Ekspresi Tanaka Chishi tetap sama, tetapi dia panik dalam hatinya, dan setetes keringat dingin mengalir dari dahi dan pelipisnya.
Setelah berkata begitu, ia bergegas menghampiri Fujino, "Baiklah, Tuan ini, cepatlah menjauh dari saudaraku. Dia punya penyakit jantung. Kalau dia dibangunkan saat sedang tidur, dia bisa gila..."
"benarkah begitu?"
Sambil berbicara, Fujino menepuk bahu pria yang duduk di kursi itu.
Namun, tepat saat tangannya terulur, tubuh lelaki yang duduk di kursi itu tiba-tiba oleng, lalu kepalanya tertunduk ke depan, dan ia pun langsung jatuh ke tanah.
"…………"
Sesaat kemudian, Tanaka Chishi yang sudah tenang kembali, segera menyerbu ke depan.
"Kakak! Ada apa denganmu?!"
Dia mengangkat tubuh saudaranya dan mulai mengguncangnya dengan liar: "Bangun cepat!"
"Coba aku lihat!"
Melihat ini, Mumu Shisan melangkah maju dengan cepat.
Dia merasakan denyut nadi pria itu, lalu menggelengkan kepalanya dengan penuh penyesalan ke arah Chishi Tanaka: "Maaf, Tuan Tanaka, saudara Anda sudah meninggal."
"bagaimana bisa?!"
Setelah mendengar ini, Chishi Tanaka duduk di belakangnya dengan ekspresi tidak percaya di wajahnya: "Bagaimana mungkin saudaraku..."
Lalu, ia mengalihkan pembicaraan ke Fujino dan berkata dengan marah: "Pasti kau! Kau pasti mengagetkan adikku saat dia tidur, jadi dia mati mendadak!"
"Tidak akan."
Mumu Shisan mengerutkan kening, memandangi mayat itu, dan menjelaskan: "Jika mayat itu baru saja mati, seharusnya masih ada sisa suhu tubuh di dalamnya. Dilihat dari tingkat kekakuannya, kemungkinan mayat itu sudah lama mati."
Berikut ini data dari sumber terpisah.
(* ===== verification/Parse.v ===== *)
(** * Parse: the parameter parser of the control protocol

    Model of [daemons/common/parse.c]: a command's parameters are "name=value" fields
    separated by commas; a table of specifications says which names to look for, in
    which order, and how to read their values. *)
From stdpp Require Import base sets list strings numbers.
From S2P Require Import Prelude Text.
#[local] Open Scope Z_scope.

Inductive parse_types :=
  | parse_null | parse_u8 | parse_u16 | parse_u16_04x | parse_u32 | parse_u64 | parse_h64
  | parse_c64 | parse_mac.

(** One row of the table; where the value goes is its position in the result. *)
Record parse_param := mkParam { pname : list Z; ptype : parse_types }.

(** A value written through [specs->v]: an integer object or an array of bytes. *)
Inductive parse_value := PInt (v : Z) | PBytes (l : list Z).

Definition PARSE_DELIMITER : Z := 44.

(** [strstr]: what follows the first occurrence of [name], and what precedes its end. *)
Fixpoint strip (name s : list Z) : option (list Z) :=
  match name, s with
  | [], _ => Some s
  | n :: name', b :: s' => if n =? b then strip name' s' else None
  | _ :: _, [] => None
  end.

Fixpoint strstr (name s : list Z) : option (list Z * list Z) :=
  match strip name s with
  | Some data => Some (name, data)
  | None =>
      match s with
      | [] => None
      | b :: s' => match strstr name s' with Some (pre, data) => Some (b :: pre, data) | None => None end
      end
  end.

(** The field up to the next delimiter, and the delimiter with what follows. *)
Fixpoint field (data : list Z) : list Z * list Z :=
  match data with
  | [] => ([], [])
  | b :: data' =>
      if b =? PARSE_DELIMITER then ([], data)
      else let '(f, rest) := field data' in (b :: f, rest)
  end.

(** The conversions of the inner [switch]; [None] when [sscanf] does not return 1. *)
Definition convert (t : parse_types) (data : list Z) : option parse_value :=
  match t with
  | parse_null => None
  | parse_u8 => v ← scan_number 10 (length data) 32 data; Some (PInt (u8 v))
  | parse_u16_04x => v ← scan_number 16 4 32 data; Some (PInt (u16 v))
  | parse_u16 => v ← scan_number 10 (length data) 32 data; Some (PInt (u16 v))
  | parse_u32 => v ← scan_number 10 (length data) 32 data; Some (PInt v)
  | parse_u64 => v ← scan_number 10 (length data) 64 data; Some (PInt v)
  | parse_h64 => v ← scan_number 16 (length data) 64 data; Some (PInt v)
  | parse_c64 => v ← scan_number 16 (length data) 64 data; Some (PBytes (be_bytes 8 v))
  | parse_mac => v ← scan_number 16 (length data) 64 data; Some (PBytes (be_bytes 6 v))
  end.

(** What [parse] leaves behind: the result, [*err_index] if it was written, the values
    written, and the text left in the caller's buffer (the delimiter after a value that
    does not convert stays overwritten by the terminator). *)
Record parse_result := mkParse {
  prc : Z; perr : option Z; pvalues : list parse_value; pleft : list Z }.

(** The loop over the specifications; [seen] is the text before [s]. *)
Fixpoint parse_loop (specs : list parse_param) (seen s : list Z) (count : Z) (acc : list parse_value)
    : parse_result :=
  match specs with
  | [] => mkParse 0 (Some 0) acc (seen ++ s)
  | spec :: specs' =>
      match strstr (pname spec) s with
      | None => mkParse (-1) (Some (count + 1)) acc (seen ++ s)
      | Some (pre, data) =>
          let '(f, rest) := field data in
          match convert (ptype spec) f with
          | None => mkParse (-1) (Some (count + 1)) acc (seen ++ pre ++ f)
          | Some v =>
              match rest with
              | d :: s' => parse_loop specs' (seen ++ pre ++ f ++ [d]) s' (count + 1) (acc ++ [v])
              | [] => parse_loop specs' seen s (count + 1) (acc ++ [v])
              end
          end
      end
  end.

(** The text of a NUL-terminated string inside a buffer. *)
Fixpoint c_string (buf : list Z) : list Z :=
  match buf with [] => [] | b :: buf' => if b =? 0 then [] else b :: c_string buf' end.

(** [s] is the buffer from the first parameter on; its first [len] bytes were received. *)
Definition parse (s : list Z) (len : Z) (specs : list parse_param) : parse_result :=
  if existsb (Z.eqb 0) (take (Z.to_nat len) s)
  then parse_loop specs [] (c_string s) 0 []
  else mkParse (-1) None [] (c_string s).

(** ** The values that are stored fit their fields *)
Definition typed (t : parse_types) (v : parse_value) : Prop :=
  match t, v with
  | parse_u8, PInt x => 0 <= x < 256
  | (parse_u16 | parse_u16_04x), PInt x => 0 <= x < 65536
  | parse_u32, PInt x => 0 <= x < 2 ^ 32
  | (parse_u64 | parse_h64), PInt x => 0 <= x < 2 ^ 64
  | parse_c64, PBytes l => length l = 8%nat /\ Forall is_byte l
  | parse_mac, PBytes l => length l = 6%nat /\ Forall is_byte l
  | _, _ => False
  end.

Lemma scan_number_range base w bits s v : 0 <= bits -> scan_number base w bits s = Some v -> 0 <= v < 2 ^ bits.
Proof.
  intros Hb. unfold scan_number. destruct (scan_sign _ _) as [[neg w1] s1]. destruct (scan_prefix _ _ _) as [w2 s2].
  destruct (scan_digits _ _ _ _) as [x [|k]]; [done|]. intros [= <-]. apply Z.mod_pos_bound. lia.
Qed.

Lemma convert_typed t data v : convert t data = Some v -> typed t v.
Proof.
  destruct t; cbn [convert typed]; [done|..]; intros (x & Hx & E)%bind_Some; simplify_eq; cbn [typed];
    first [apply u8_range | apply u16_range | split; [apply length_be_bytes|apply be_bytes_is_byte] |
           eapply scan_number_range; [|exact Hx]; lia].
Qed.

(** The values stored so far belong to the first rows of the table. *)
Definition all_typed (done : list parse_param) (vs : list parse_value) : Prop := Forall2 (fun s v => typed (ptype s) v) done vs.

Lemma parse_loop_typed specs done seen s count acc :
  all_typed done acc -> exists k, all_typed (done ++ take k specs) (pvalues (parse_loop specs seen s count acc)).
Proof.
  revert done seen s count acc. induction specs as [|spec specs IH]; intros done seen s count acc Ha; cbn [parse_loop].
  { exists O. by rewrite app_nil_r. }
  destruct (strstr _ _) as [[pre data]|]; [|exists O; by rewrite app_nil_r].
  destruct (field data) as [f rest]. destruct (convert _ _) as [v|] eqn:Ec; [|exists O; by rewrite app_nil_r].
  assert (all_typed (done ++ [spec]) (acc ++ [v])) as Hv
    by (apply Forall2_app; [done|]; constructor; [by eapply convert_typed|constructor]).
  destruct rest as [|d s']; edestruct IH as [k Hk]; try exact Hv; exists (S k); rewrite <- app_assoc in Hk; exact Hk.
Qed.

Lemma parse_typed s len specs : exists k, all_typed (take k specs) (pvalues (parse s len specs)).
Proof.
  unfold parse. destruct (existsb _ _); [|exists O; constructor]. apply (parse_loop_typed specs []). constructor.
Qed.

(** The value at a place of the table, if it was stored. *)
Lemma parse_value_typed s len specs i p v :
  specs !! i = Some p -> pvalues (parse s len specs) !! i = Some v -> typed (ptype p) v.
Proof.
  intros Hp Hv. destruct (parse_typed s len specs) as [k Hk]. destruct (Forall2_lookup_r _ _ _ _ _ Hk Hv) as (p' & Hp' & Ht).
  apply lookup_take_Some in Hp' as [Hp' _]. by simplify_eq.
Qed.

(** ** Printing parameters, and reading them back *)

(** A parameter with its value, for the types printed in hexadecimal. *)
Inductive hex_param := HexParam (name : list Z) (t : parse_types) (v : Z).

Definition hex_width (t : parse_types) : nat :=
  match t with parse_u16_04x => 4 | parse_mac => 12 | _ => 16 end.

Definition hex_type (t : parse_types) : Prop :=
  t = parse_u16_04x \/ t = parse_h64 \/ t = parse_c64 \/ t = parse_mac.

Definition hex_spec (p : hex_param) : parse_param := let '(HexParam n t _) := p in mkParam n t.

Definition hex_value (p : hex_param) : parse_value :=
  let '(HexParam _ t v) := p in
  match t with
  | parse_c64 => PBytes (be_bytes 8 v)
  | parse_mac => PBytes (be_bytes 6 v)
  | _ => PInt v
  end.

Definition hex_print (p : hex_param) : list Z :=
  let '(HexParam n t v) := p in n ++ bytes_of_string (fmt_x (hex_width t) v).

Definition hex_ok (p : hex_param) : Prop :=
  let '(HexParam n t v) := p in
  hex_type t /\ 0 <= v < 16 ^ Z.of_nat (hex_width t) /\ Forall (fun b => b <> 0) n.

(** The fields, separated by commas. *)
Fixpoint print_params (ps : list hex_param) : list Z :=
  match ps with
  | [] => []
  | [p] => hex_print p
  | p :: ps' => hex_print p ++ PARSE_DELIMITER :: print_params ps'
  end.

Lemma strip_app n s : strip n (n ++ s) = Some s.
Proof. induction n as [|b n IH]; [done|]. simpl. by rewrite Z.eqb_refl. Qed.

Lemma strstr_prefix n s : strstr n (n ++ s) = Some (n, s).
Proof.
  pose proof (strip_app n s) as H. destruct (n ++ s) eqn:E; simpl; by rewrite H.
Qed.

Lemma hex_bytes w v b : b ∈ bytes_of_string (fmt_x w v) -> b <> PARSE_DELIMITER /\ b <> 0.
Proof.
  induction w as [|w IH]; simpl; [set_solver|]. rewrite elem_of_cons. intros [->|H]; [|by apply IH].
  set (d := v / 16 ^ Z.of_nat w mod 16). assert (0 <= d < 16) as Hd by (apply Z.mod_pos_bound; lia).
  pose proof (digit_of_hex d Hd) as H. split; intros E; rewrite E in H; by vm_compute in H.
Qed.

Lemma field_stop f rest :
  (forall b, b ∈ f -> b <> PARSE_DELIMITER) ->
  field (f ++ rest) = (f, rest) <-> rest = [] \/ head rest = Some PARSE_DELIMITER.
Proof.
  induction f as [|b f IH]; intros Hf; simpl.
  - destruct rest as [|r rest]; simpl; [by split; auto|]. destruct (Z.eqb_spec r PARSE_DELIMITER) as [->|Hr].
    + split; auto.
    + destruct (field rest). split; [congruence|]. intros [?|[= ?]]; done.
  - destruct (Z.eqb_spec b PARSE_DELIMITER) as [->|Hb]; [by destruct (Hf PARSE_DELIMITER); [left|]|].
    rewrite <- IH by (intros; apply Hf; by right). destruct (field (f ++ rest)). split; congruence.
Qed.

Lemma convert_hex p :
  hex_ok p -> let '(HexParam n t v) := p in
  convert t (bytes_of_string (fmt_x (hex_width t) v)) = Some (hex_value p).
Proof.
  destruct p as [n t v]. intros (Ht & Hv & _).
  assert (forall w bits, (0 < w)%nat -> 0 <= v < 16 ^ Z.of_nat w -> v < 2 ^ bits ->
    scan_number 16 w bits (bytes_of_string (fmt_x w v)) = Some v) as Hs.
  { intros w bits H1 H2 H3. rewrite <- (app_nil_r (bytes_of_string _)). by apply scan_fmt_x. }
  destruct Ht as [-> | [-> | [-> | ->]]]; cbn [hex_width] in *; unfold convert;
    rewrite ?length_bytes_of, ?length_fmt_x, Hs by (norm_pow2; simpl in *; lia); simpl; try done.
  rewrite u16_small; [done|]. simpl in Hv. lia.
Qed.

Lemma parse_loop_print ps seen count acc :
  Forall hex_ok ps ->
  parse_loop (hex_spec <$> ps) seen (print_params ps) count acc =
    mkParse 0 (Some 0) (acc ++ (hex_value <$> ps)) (seen ++ print_params ps).
Proof.
  intros Hps. revert seen count acc.
  induction ps as [|[n t v] ps IH]; intros seen count acc.
  - simpl. by rewrite !app_nil_r.
  - apply Forall_cons_iff in Hps as [Hp Hps]. specialize (IH Hps). pose proof (convert_hex _ Hp) as Hc.
    assert (forall b, b ∈ bytes_of_string (fmt_x (hex_width t) v) -> b <> PARSE_DELIMITER) as Hb
      by (intros b Hb; by apply hex_bytes in Hb as [? _]).
    destruct ps as [|p ps].
    + cbn [print_params hex_print fmap list_fmap hex_spec parse_loop pname ptype].
      pose proof (proj2 (field_stop _ [] Hb) (or_introl eq_refl)) as Hf. rewrite app_nil_r in Hf.
      by rewrite strstr_prefix, Hf, Hc.
    + change (print_params (HexParam n t v :: p :: ps)) with
        ((n ++ bytes_of_string (fmt_x (hex_width t) v)) ++ PARSE_DELIMITER :: print_params (p :: ps)).
      rewrite <- app_assoc. set (tail := PARSE_DELIMITER :: print_params (p :: ps)).
      change (hex_spec <$> HexParam n t v :: p :: ps) with (mkParam n t :: (hex_spec <$> p :: ps)).
      cbn [parse_loop pname ptype]. rewrite strstr_prefix.
      rewrite (proj2 (field_stop _ tail Hb)) by (right; done). rewrite Hc. subst tail.
      cbv iota beta. rewrite IH. f_equal; [by rewrite <- app_assoc|]. by rewrite <- !app_assoc.
Qed.

Lemma c_string_full s : Forall (fun b => b <> 0) s -> c_string s = s.
Proof. induction 1 as [|b s Hb _ IH]; [done|]. cbn. apply Z.eqb_neq in Hb. by rewrite Hb, IH. Qed.

Lemma c_string_app s rest : Forall (fun b => b <> 0) s -> c_string (s ++ 0 :: rest) = s.
Proof.
  induction 1 as [|b s Hb Hs IH]; [done|]. simpl. destruct (Z.eqb_spec b 0); [done|]. by rewrite IH.
Qed.

Lemma print_params_nonzero ps : Forall hex_ok ps -> Forall (fun b => b <> 0) (print_params ps).
Proof.
  induction 1 as [|[n t v] ps Hp Hps IH]; [constructor|].
  assert (Forall (fun b => b <> 0) (hex_print (HexParam n t v))) as H1.
  { cbn [hex_print]. apply Forall_app. split; [apply Hp|]. apply list.Forall_forall. intros b Hb.
    by apply hex_bytes in Hb as [_ ?]. }
  destruct ps as [|p ps]; [exact H1|]. cbn [print_params]. apply Forall_app. split; [done|].
  constructor; [done|exact IH].
Qed.

(** Parameters survive the wire: when every parameter of a command is printed as
    name and fixed-width hexadecimal value and separated by commas, and the terminator
    was received, [parse] succeeds, reports no error index, stores exactly the values
    printed (as integers, or as the big-endian bytes of a stream id or MAC address), and
    leaves the caller's text as it was. *)
Theorem parse_print ps rest len :
  Forall hex_ok ps -> Z.of_nat (length (print_params ps)) < len ->
  parse (print_params ps ++ 0 :: rest) len (hex_spec <$> ps) =
    mkParse 0 (Some 0) (hex_value <$> ps) (print_params ps).
Proof.
  intros Hps Hlen. unfold parse. rewrite c_string_app by (by apply print_params_nonzero).
  replace (existsb _ _) with true; [by rewrite parse_loop_print|].
  symmetry. apply existsb_exists. exists 0. split; [|done].
  rewrite take_app_ge by lia. apply in_or_app. right.
  destruct (Z.to_nat len - length (print_params ps))%nat as [|k] eqn:E; [lia|]. simpl. by left.
Qed.

(** "I=0002" *)
Lemma parse_print_witness :
  parse (bytes_of_string "I=0002" ++ 0 :: []) 7 [mkParam (bytes_of_string "I=") parse_u16_04x] =
    mkParse 0 (Some 0) [PInt 2] (bytes_of_string "I=0002").
Proof.
  apply (parse_print [HexParam (bytes_of_string "I=") parse_u16_04x 2] [] 7).
  - constructor; [|constructor]. split; [by left|]. split; [vm_compute; split; congruence|].
    repeat constructor; vm_compute; congruence.
  - vm_compute. reflexivity.
Defined.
Meskipun kemampuan penalaran Mumu Shisan tidak begitu bagus, sebagai seorang polisi veteran, ia masih familier dengan akal sehat paling dasar.
"bagaimana bisa!"
Tanaka Chishi memeluk kepalanya dan menangis: "Mungkinkah... saudaraku baru saja terkena serangan jantung dan meninggal?"
"Jika memang itu penyakit jantung, wajah pucat Anda memang sesuai dengan ciri-cirinya."
Mumu Shisan mendesah, merasa sedikit tidak nyaman.
"pasir!"
"tidak seperti ini."
Pada saat ini, Fujino membuka tirai, menarik perhatian semua orang di ruangan itu.
Kemudian dia berbalik dan berkata dengan sungguh-sungguh: "Korban tidak terkena serangan jantung, tetapi tenggelam!"
"Oh?"
Megure Thirteen terkejut, "Apakah Saudara Fujino telah menemukan kebenaran masalah ini?"
"Jika tebakanku benar, pembunuhnya pasti saudara korban, Tomoshi Tanaka!"
"Bagaimana mungkin!"
Tanaka Chishi membalas: "Tentu saja saudaraku masih berbicara tadi, dan aku bersamamu saat itu."
Sambil berkata demikian, ia bertanya kepada Memu Tiga Belas, "Benar begitu, pak polisi ini?"
"Memang benar."
Megure Thirteen mengangguk, "Kakak Fujino, apa kau salah? Kau seharusnya mendengar teriakan kakaknya tadi."
"Aku memang mendengarnya, tapi..."
Sambil berbicara, Fujino tersenyum, lalu mengeluarkan telepon genggamnya dari saku dan menekan tombol panggil.
"Hei! Berisik banget, nggak bisa pelan-pelan?!"
Suara lelaki itu terdengar lagi, tetapi kali ini berasal dari telepon di meja di sekitarnya.
"Jika tebakanku benar, mayat yang dilihat Conan dan yang lainnya tadi pastilah saudara Tuan Tanaka!"